Il entre un peu de haine contre Luc dans ma politique. Je vous avoue que, dans le fond du cœur, je pourrais bien penser comme vous ; et, entre nous, il n’y a jamais eu rien de si ridicule que l’entreprise de notre guerre, si ce n’est la manière dont nous l’avons faite sur la terre et sur l’onde[2]. Mais il faut partir d’où l’on est, et être le très-humble et très-obéissant serviteur des événements. Il arrive toujours quelque chose à quoi on ne s’attend point, et qui décide de la conduite des hommes. Il faudrait être bien hardi à présent pour avoir un système. Je me crois aujourd’hui le meilleur politique que vous ayez en France, car j’ai su me rendre très-heureux et me moquer de tout. Il n’y a pas jusqu’au parlement de Dijon à qui je n’aie résisté en face ; et je l’ai fait désister de ses prétentions, comme vous verrez par ma réponse ci-jointe à M.  de Chauvelin[3]. Mon cher ange, je vous le répète, il ne me manque que de vous embrasser ; mais cela me manque horriblement.

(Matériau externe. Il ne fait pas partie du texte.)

Lemma recover_fold bs r0 :
  let r := foldl recoverBatch r0 bs in
  let maxOf (f : Batch → Z) a x := a ≤ x ∧ (∀ b, b ∈ bs → f b ≤ x) ∧ (x = a ∨ ∃ b, b ∈ bs ∧ x = f b) in
  maxOf Number (lastBatchNumber r0) (lastBatchNumber r) ∧
  maxOf LineOffsetEnd (lastOffset r0) (lastOffset r) ∧
  maxOf CumByteOffsetEnd (lastBatchCumByteOffsetEnd r0) (lastBatchCumByteOffsetEnd r) ∧
  (fileFullySplit r = true ↔ fileFullySplit r0 = true ∨ ∃ b, b ∈ bs ∧ Number b = LAST_SPLIT_NUM).
Proof.
  cbn zeta. revert r0. induction bs as [|b bs IH]; intros r0; cbn [foldl].
  { assert (∀ b : Batch, b ∉ []) as Hno by (intros b; apply not_elem_of_nil).
    split_and!; try lia; try (by intros b Hb; destruct (Hno b)); [by left..|].
    split; [by left|]. intros [?|(b & Hb & _)]; [done|by destruct (Hno b)]. }
  destruct (IH (recoverBatch r0 b)) as (H1 & H2 & H3 & H4). clear IH.
  set (r := foldl recoverBatch (recoverBatch r0 b) bs) in *. clearbody r.
  assert (∀ (f : Batch → Z) a x, (if a <? f b then f b else a) ≤ x →
    (∀ b', b' ∈ bs → f b' ≤ x) → (x = (if a <? f b then f b else a) ∨ ∃ b', b' ∈ bs ∧ x = f b') →
    a ≤ x ∧ (∀ b', b' ∈ b :: bs → f b' ≤ x) ∧ (x = a ∨ ∃ b', b' ∈ b :: bs ∧ x = f b')) as Hmax.
  { intros f a x Ha Hall Hx. setoid_rewrite elem_of_cons.
    destruct (a <? f b) eqn:E; [apply Z.ltb_lt in E|apply Z.ltb_ge in E]; (split; [lia|]);
      (split; [intros b' [->|?]; [lia|by apply Hall]|]); destruct Hx as [->|(b' & ? & ->)]; eauto 10. }
  cbn in H1, H2, H3. split; [apply Hmax; tauto|]. split; [apply Hmax; tauto|]. split; [apply Hmax; tauto|].
  rewrite H4. cbn. rewrite orb_true_iff, Z.eqb_eq. setoid_rewrite elem_of_cons. naive_solver.
Qed.
Lemma Recover_ok d l n k final r :
  DirInv d l → Cut l n k final → Recover (Some d) = Ok r →
  lastOffset r = Z.of_nat k ∧ fileFullySplit r = final ∧
  (final = false → lastBatchNumber r = n ∧
     (lastBatchCumByteOffsetEnd r = cumAt k ∨ (k = 0%nat ∧ lastBatchCumByteOffsetEnd r = 0))).
Proof.
  intros HDI HC. destruct (getBatches_spec d "CPDE" (DirInv_wellNamed _ _ HDI)) as (bs & Hbs & _ & Hmem).
  unfold Recover, GetAllBatches. rewrite Hbs. cbn [mbind result_bind]. intros [= <-].
  assert (∀ b', b' ∈ bs → ∃ b c, (b, c) ∈ l ∧ Number b' = Number b ∧ LineOffsetEnd b' = LineOffsetEnd b ∧
    CumByteOffsetEnd b' = CumByteOffsetEnd b) as Hto.
  { intros b' (i & Hi & Hin & _ & ->)%Hmem.
    destruct (di_files _ _ HDI _ Hin (infoName_prefix i)) as (b & c & s & Hl & Hs & Hname & _).
    apply infoName_inj in Hname as ->; [by exists b, c|done|]. apply fits_valid; [|done]. by apply (di_batches _ _ HDI b c). }
  assert (∀ b c, (b, c) ∈ l → ∃ b', b' ∈ bs ∧ Number b' = Number b ∧ LineOffsetEnd b' = LineOffsetEnd b ∧
    CumByteOffsetEnd b' = CumByteOffsetEnd b) as Hfrom.
  { intros b c Hin. destruct (di_batches _ _ HDI b c Hin) as [Hf (s & Hs & Hl)].
    exists (batchOf (infoOf b s)). split; [|done]. apply Hmem. exists (infoOf b s).
    split; [by apply fits_valid|]. split; [done|]. split; [|done].
    unfold stateIn. cbn. by destruct (valid_state_cases _ Hs) as [-> | [-> | [-> | ->]]]. }
  destruct (recover_fold bs (mkRecovered [] 0 0 0 false)) as ((N1 & N2 & N3) & (O1 & O2 & O3) & (C1 & C2 & C3) & Hfull).
  cbn zeta in *. set (r := foldl _ _ bs) in *. clearbody r. cbn [lastBatchNumber lastOffset lastBatchCumByteOffsetEnd fileFullySplit] in *.
  destruct (Cut_bounds _ _ _ _ HC) as (Hn & _ & _ & Hall & Hnil & Hne).
  assert (fileFullySplit r = final) as Hfin.
  { apply eq_bool_prop_intro. split.
    - intros H%Is_true_true. apply Hfull in H as [?|(b' & Hb' & Hz)]; [done|].
      destruct (Hto b' Hb') as (b & c & Hin & Hnum & _). destruct (Hall b c Hin) as [_ [[_ ->]|[H _]]]; [done|].
      unfold LAST_SPLIT_NUM in *. lia.
    - intros H%Is_true_true. apply Is_true_true, Hfull. right.
      destruct (decide (l = [])) as [Hl|Hl]; [destruct (Hnil Hl) as (_ & _ & ?); congruence|].
      destruct (Hne Hl) as (b & c & Hin & _ & Hz). rewrite H in Hz.
      destruct (Hfrom b c Hin) as (b' & Hb' & Hnum & _). exists b'. split; [done|congruence]. }
  destruct (decide (l = [])) as [Hl|Hl].
  { assert (∀ b', b' ∉ bs) as Hno by (intros b' Hb'; destruct (Hto b' Hb') as (? & ? & Hx & _); rewrite Hl in Hx; set_solver).
    destruct (Hnil Hl) as (-> & -> & ->).
    destruct N3 as [N3|(? & ? & _)]; [|by destruct (Hno x)]. destruct O3 as [O3|(? & ? & _)]; [|by destruct (Hno x)].
    destruct C3 as [C3|(? & ? & _)]; [|by destruct (Hno x)]. auto 10. }
  destruct (Hne Hl) as (b0 & c0 & Hin0 & Hoff0 & Hfin0). destruct (Hfrom b0 c0 Hin0) as (b1 & Hb1 & E1 & E2 & E3).
  split; [|split; [done|]].
  - pose proof (O2 b1 Hb1). destruct O3 as [O3|(b' & Hb' & O3)]; [lia|].
    destruct (Hto b' Hb') as (b & c & Hin & _ & He & _). destruct (Hall b c Hin) as [? _]. lia.
  - intros Hf. rewrite Hf in Hfin0, Hall. destruct Hfin0 as [Hn0 Hc0]. split.
    + pose proof (N2 b1 Hb1). destruct N3 as [N3|(b' & Hb' & N3)]; [lia|].
      destruct (Hto b' Hb') as (b & c & Hin & He & _). destruct (Hall b c Hin) as [_ [[_ ?]|?]]; [done|lia].
    + pose proof (C2 b1 Hb1). destruct C3 as [C3|(b' & Hb' & C3)].
      * destruct (decide (k = 0%nat)); [right; auto|]. left.
        pose proof (cumAt_nonneg k). lia.
      * left. destruct (Hto b' Hb') as (b & c & Hin & _ & _ & He). destruct (Hall b c Hin) as [_ [[_ ?]|?]]; [done|lia].
Qed.
(* ===== verification/ImportSystem.v ===== *)
(** * Importing a data file (cmd/importData.go, importDataFileTaskImporter.go)

    The batch producer, any number of workers importing its batches (their attempts
    interleaved), other import tasks writing to the same table, and crashes at any
    point, over the batch files on disk and the target.  What reaches the target,
    transactionally or on the fast path without a transaction. *)
From S2P Require Import Prelude DataFile ImportState BatchProducer BatchImport.
Import DataFile ImportState BatchProducer BatchImport.

Module ImportSystem.
Section system.
Context {D : Type} `{HD : DataFile D}.
(** The file and its batch producer. *)
Context (openFile : D) (openAt : Z → option D) (HasHeader isCSV : bool)
        (MaxBatchSizeInBytes batchSizeInNumRows : Z) (ShouldAbort : bool)
        (transformRow : string → result string) (sortPending : list Batch → list Batch).
(** The target and the batch importer. *)
Context (copyRows : string → list string) (pk : string → string) (pkViolation metaViolation : goError)
        (describe : string → string) (args : ImportBatchArgs) (openBatch : string → D)
        (COPY_MAX_RETRY_COUNT MAX_SLEEP_SECOND : Z) (truncateSplits : bool).
Context (migrationUUID dataFilePath schemaName tableName : string).

Notation fsystem := (system (D:=D)).
Definition keyOf (number : Z) : MetaKey := (migrationUUID, dataFilePath, number, schemaName, tableName).

(** [others]: the rows other tasks have put into the table; the program does not keep them. *)
Record isystem : Type := mkISystem {
  files : fsystem; target : Target; workers : list worker; others : list string }.
Definition initial (t : Target) : isystem := mkISystem BatchProducer.initial t [] (tbl t).
(* ===== verification/RandomProducer.v ===== *)
(** * The random batch producer (cmd/importDataRandomFileBatchProducer.go)

    A goroutine lets a producer file its batches one after the other and keeps them in
    a buffer; the main loop takes any of them.  The wrapped producer is reached through
    the interface [FileBatchProducer]; BatchProducer.v's sequential producer, with the
    directory it writes to, implements it. *)
From S2P Require Import Prelude ImportState BatchProducer DataFile.
Import ImportState BatchProducer DataFile.

Set Default Proof Using "Type*".

(** What the wrapper uses of the interface [FileBatchProducer]. *)
Class FileBatchProducer (P : Type) := {
  ProducerDone : P → bool;
  ProducerNextBatch : P → result (P * Batch) }.

Module RandomProducer.
Section random.
Context {P : Type} `{HP : FileBatchProducer P}.
Record RandomBatchProducer : Type := mkRandom {
  sequentialFileBatchProducer : P;
  sequentiallyProducedBatches : list Batch;
  sequentialFileBatchProducerFinished : bool;
  producing : bool }.                              (* the goroutine runs *)
Definition newRandomFileBatchProducer (p : P) : RandomBatchProducer := mkRandom p [] false true.
Definition Done (r : RandomBatchProducer) : bool :=
  sequentialFileBatchProducerFinished r && (length (sequentiallyProducedBatches r) =? 0)%nat.
Definition IsNextBatchAvailable (r : RandomBatchProducer) : bool :=
  if Done r then false else (0 <? length (sequentiallyProducedBatches r))%nat.
(** [intn]: the outcome of [rand.Intn]. *)
Definition NextBatch (intn : nat → nat) (r : RandomBatchProducer) : result (RandomBatchProducer * Batch) :=
  let buffer := sequentiallyProducedBatches r in
  if (length buffer =? 0)%nat then Err "no batches available"
  else
    let idx := intn (length buffer) in
    match buffer !! idx with
    | None => Panic "index out of range"
    | Some batch =>
        Ok (mkRandom (sequentialFileBatchProducer r) (delete idx buffer) (sequentialFileBatchProducerFinished r) (producing r), batch)
    end.
(** One iteration of the goroutine's loop; [None]: it does not run any more.  Its error
    ends the process. *)
Definition produceBatch (r : RandomBatchProducer) : option (result (RandomBatchProducer * Batch)) :=
  if negb (producing r) || sequentialFileBatchProducerFinished r then None
  else Some (
    '(p, batch) ← ProducerNextBatch (sequentialFileBatchProducer r);
    Ok (mkRandom p (sequentiallyProducedBatches r ++ [batch])
          (if ProducerDone p then true else sequentialFileBatchProducerFinished r) (producing r), batch)).
(** The context is cancelled, or the loop has ended. *)
Definition stopProducing (r : RandomBatchProducer) : RandomBatchProducer :=
  mkRandom (sequentialFileBatchProducer r) (sequentiallyProducedBatches r) (sequentialFileBatchProducerFinished r) false.

(** The batches produced and handed out so far; the program does not keep them. *)
Record system : Type := mkSystem { rbp : RandomBatchProducer; produced : list Batch; handed : list Batch }.
Definition initial (p : P) : system := mkSystem (newRandomFileBatchProducer p) [] [].
Inductive step : system → system → Prop :=
  | R_produce s r b : produceBatch (rbp s) = Some (Ok (r, b)) → step s (mkSystem r (produced s ++ [b]) (handed s))
  | R_next s intn r b : NextBatch intn (rbp s) = Ok (r, b) → step s (mkSystem r (produced s) (handed s ++ [b]))
  | R_stop s : step s (mkSystem (stopProducing (rbp s)) (produced s) (handed s)).

(** What the wrapped producer yields, called in a row. *)
Inductive yields (p : P) : list Batch → P → Prop :=
  | Y_nil : yields p [] p
  | Y_snoc l q b q' : yields p l q → ProducerDone q = false → ProducerNextBatch q = Ok (q', b) → yields p (l ++ [b]) q'.
Record Inv (p0 : P) (s : system) : Prop := mkInv {
  i_yields : yields p0 (produced s) (sequentialFileBatchProducer (rbp s));
  i_perm : handed s ++ sequentiallyProducedBatches (rbp s) ≡ₚ produced s;
  i_done : sequentialFileBatchProducerFinished (rbp s) = ProducerDone (sequentialFileBatchProducer (rbp s)) }.
Lemma random_Inv_step p0 s s' : Inv p0 s → step s s' → Inv p0 s'.
Proof.
  intros [H1 H2 H3] Hstep. destruct Hstep as [s r b Hp|s intn r b Hn|s].
  - unfold produceBatch in Hp. destruct (negb (producing (rbp s)) || sequentialFileBatchProducerFinished (rbp s)) eqn:Hrun; [done|].
    apply orb_false_iff in Hrun as [_ Hfin]. injection Hp as Hp. apply bind_Ok in Hp as ([p b'] & Hnext & [= <- <-]).
    split; cbn.
    + eapply Y_snoc; [exact H1|congruence|exact Hnext].
    + by rewrite app_assoc, H2.
    + rewrite Hfin. by destruct (ProducerDone p).
  - unfold NextBatch in Hn. destruct (_ =? 0)%nat; [done|].
    destruct (sequentiallyProducedBatches (rbp s) !! intn (length (sequentiallyProducedBatches (rbp s)))) as [b'|] eqn:Hb; [|done].
    injection Hn as <- <-. pose proof (delete_Permutation _ _ _ Hb) as Hd. split; cbn; [done| |done].
    rewrite <- H2, <- app_assoc. apply Permutation_app_head. cbn. by symmetry.
  - by split.
Qed.
Lemma random_reachable_Inv p0 s : ProducerDone p0 = false → rtc step (initial p0) s → Inv p0 s.
Proof.
  intros Hp Hr. assert (Inv p0 (initial p0)) as H0 by (split; cbn; [constructor|done|done]).
  revert H0. induction Hr as [s|s1 s2 s3 Hs _ IH]; [done|]. intros H. by apply IH, (random_Inv_step _ s1).
Qed.
(** C37: The random producer neither loses nor repeats a batch, and does not invent any:
    what it has handed out and what it still holds are together a permutation of what
    the wrapped producer yields in a row; when it says it is done everything has been
    handed out and the wrapped producer is done; it hands out a batch whenever it says
    one is available; and its goroutine never asks a producer that is done. *)
Theorem random_producer_permutes (p0 : P) (s : system) :
  ProducerDone p0 = false → rtc step (initial p0) s →
  (∃ q, yields p0 (produced s) q) ∧ handed s ++ sequentiallyProducedBatches (rbp s) ≡ₚ produced s ∧
  (Done (rbp s) = true → handed s ≡ₚ produced s ∧ ProducerDone (sequentialFileBatchProducer (rbp s)) = true) ∧
  (IsNextBatchAvailable (rbp s) = true → ∀ intn, (∀ n, (0 < n)%nat → (intn n < n)%nat) → ∃ r b, NextBatch intn (rbp s) = Ok (r, b)) ∧
  (sequentialFileBatchProducerFinished (rbp s) = false → ProducerDone (sequentialFileBatchProducer (rbp s)) = false).
Proof.
  intros Hp Hr. destruct (random_reachable_Inv _ _ Hp Hr) as [H1 H2 H3]. split; [eauto|]. split; [done|]. split; [|split; [|congruence] ].
  - unfold Done. intros [Hfin Hlen%Nat.eqb_eq%nil_length_inv]%andb_true_iff. rewrite Hlen, app_nil_r in H2. split; [done|congruence].
  - unfold IsNextBatchAvailable, NextBatch. destruct (Done (rbp s)); [done|]. intros Hlen%Nat.ltb_lt intn Hi.
    destruct (Nat.eqb_spec (length (sequentiallyProducedBatches (rbp s))) 0); [lia|].
    destruct (lookup_lt_is_Some_2 _ _ (Hi _ Hlen)) as [b ->]. eauto.
Qed.
End random.

(** ** The sequential producer behind the interface *)
Section sequential.
Context {D : Type} `{HD : DataFile D}.
Context (openFile : D) (openAt : Z → option D) (HasHeader isCSV : bool) (MaxBatchSizeInBytes batchSizeInNumRows : Z)
        (ShouldAbort : bool) (transformRow : string → result string) (sortPending : list Batch → list Batch) (fuel : nat).
Definition Sequential_FileBatchProducer : FileBatchProducer (Dir * SequentialFileBatchProducer (D:=D)) := {|
  ProducerDone p := completed p.2;
  ProducerNextBatch p :=
    match BatchProducer.NextBatch openFile openAt HasHeader isCSV MaxBatchSizeInBytes batchSizeInNumRows ShouldAbort transformRow fuel p.1 p.2 with
    | Some r => '(d, q, b) ← r; Ok (d, q, b)
    | None => Err "out of fuel"
    end |}.
(** A task is only picked while its file is not imported; its producer then has
    something left to do, as the random producer requires. *)
Context (HsortPending : ∀ l, sortPending l ≡ₚ l).
Lemma recover_pending bs r : pendingBatches (foldl recoverBatch r bs) = pendingBatches r ++ filter (λ b, IsCompleted b = false) bs.
Proof.
  revert r. induction bs as [|b bs IH]; intros r; cbn [foldl]; [by rewrite app_nil_r|]. rewrite IH, filter_cons. cbn.
  destruct (IsCompleted b); case_decide; try done. by rewrite <- app_assoc.
Qed.
Lemma recover_split bs r : fileFullySplit (foldl recoverBatch r bs) = true → fileFullySplit r = true ∨ ∃ b, b ∈ bs ∧ Number b = LAST_SPLIT_NUM.
Proof.
  revert r. induction bs as [|b bs IH]; intros r; cbn [foldl]; [by left|]. intros [H|(b' & Hb & Hn)]%IH.
  - cbn in H. destruct (Number b =? LAST_SPLIT_NUM) eqn:Hz; [|by left]. right. exists b. split; [left|]. by apply Z.eqb_eq.
  - right. exists b'. split; [by right|done].
Qed.
Lemma pending_task_not_done od d (p : SequentialFileBatchProducer (D:=D)) st :
  NewSequentialFileBatchProducer sortPending od = Ok (d, p) → GetFileImportState (Some (default ∅ od)) = Ok st →
  st ≠ FILE_IMPORT_COMPLETED → st ≠ FILE_IMPORT_COMPLETED_WITH_ERRORS → completed p = false.
Proof.
  unfold NewSequentialFileBatchProducer, Recover, GetFileImportState. intros (r & Hr & [= <- <-])%bind_Ok Hst Hnc Hne. cbn.
  destruct (GetAllBatches (Some (default ∅ od))) as [bs| |]; [|done..]. cbn in Hr, Hst. injection Hr as <-. injection Hst as <-.
  apply not_true_iff_false. intros [Hlen%Nat.eqb_eq%nil_length_inv Hfull]%andb_true_iff.
  rewrite recover_pending in Hlen. cbn in Hlen.
  apply recover_split in Hfull as [?|Hlast]; [done|].
  assert (bool_decide (fileStateOf bs = FILE_IMPORT_COMPLETED) || bool_decide (fileStateOf bs = FILE_IMPORT_COMPLETED_WITH_ERRORS) = true) as Hc.
  { apply fileStateOf_imported. split; [|done]. apply Forall_forall. intros b Hb. apply not_false_iff_true. intros Hcb.
    assert (b ∈ filter (λ b, IsCompleted b = false) bs) as Hin by (by apply list_elem_of_filter). rewrite Hlen in Hin. set_solver. }
  apply orb_true_iff in Hc as [Hc%bool_decide_eq_true|Hc%bool_decide_eq_true]; done.
Qed.
End sequential.

(** ** The sample text file of BatchProducer.v behind the interface: one batch is filed
    by the goroutine and handed out. *)
Definition sampleProducer : Type := Dir * SequentialFileBatchProducer (D:=TextDataFile).
#[local] Instance sampleFBP : FileBatchProducer sampleProducer :=
  Sequential_FileBatchProducer (newTextDataFile sampleContent) sampleOpenAt true true 1000 2 true sampleTransform 6.
Notation sampleSystem := (system (P:=sampleProducer)).
Definition samplePair : sampleProducer :=
  match NewSequentialFileBatchProducer (λ l, l) None with
  | Ok p => p | _ => (∅, mkProducer [] 0 0 false true None "" 0 0 0 0 "" []) end.
Definition runProduce (s : sampleSystem) : sampleSystem :=
  match produceBatch (rbp s) with Some (Ok (r, b)) => mkSystem r (produced s ++ [b]) (handed s) | _ => s end.
Definition runNext (intn : nat → nat) (s : sampleSystem) : sampleSystem :=
  match NextBatch intn (rbp s) with Ok (r, b) => mkSystem r (produced s) (handed s ++ [b]) | _ => s end.
Lemma runProduce_steps s : rtc step s (runProduce s).
Proof. unfold runProduce. destruct (produceBatch (rbp s)) as [[[r b]| |]|] eqn:H; try done. by apply rtc_once, R_produce. Qed.
Lemma runNext_steps intn s : rtc step s (runNext intn s).
Proof. unfold runNext. destruct (NextBatch intn (rbp s)) as [[r b]| |] eqn:H; try done. by apply rtc_once, (R_next _ intn). Qed.
Definition sampleHanded : sampleSystem := runNext (λ _, 1%nat) (runProduce (runProduce (initial samplePair))).
Lemma random_producer_permutes_witness :
  map Number (handed sampleHanded) = [0] ∧ map Number (produced sampleHanded) = [1; 0] ∧
  handed sampleHanded ++ sequentiallyProducedBatches (rbp sampleHanded) ≡ₚ produced sampleHanded.
Proof.
  split; [vm_compute; reflexivity|]. split; [vm_compute; reflexivity|].
  refine (proj1 (proj2 (random_producer_permutes samplePair sampleHanded _ _))).
  - vm_compute. reflexivity.
  - unfold sampleHanded. etransitivity; [|apply runNext_steps]. etransitivity; apply runProduce_steps.
Defined.
End RandomProducer.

4213. — À MADAME DE FONTAINE.
Aux Délices, 4 août.

Avez-vous reçu, ma chère nièce, un paquet dans lequel il y avait un exemplaire de l’Histoire du czar, avec un autre ?

Vous venez de perdre votre oncle Montigny[4] ; il faut bien s’accoutumer à perdre ses oncles, et que la loi de nature s’accomplisse ; nous en sommes actuellement aux cousins. Daumart est condamné à mort par la Tournelle de Tronchin. Qui aurait cru que ce jeune homme de vingt ans passerait avant moi !

Je ne sais aujourd’hui aucune nouvelle. Le roi de Prusse m’a écrit[5] en rentrant de Saxe ; il me paraît de bien mauvaise humeur. Tout le monde désire une paix qu’il me paraît presque

  1. Cœtlosquet.
  2. Hémistiche de Cinna, acte II, scène i.
  3. L’intendant des finances ; la lettre dont il s’agit ici nous est inconnue. (Cl.)
  4. Mignot de Montigny, père d’Etienne Mignot de Montigny, membre de l’Académie des sciences.
  5. Cette lettre de Frédéric manque.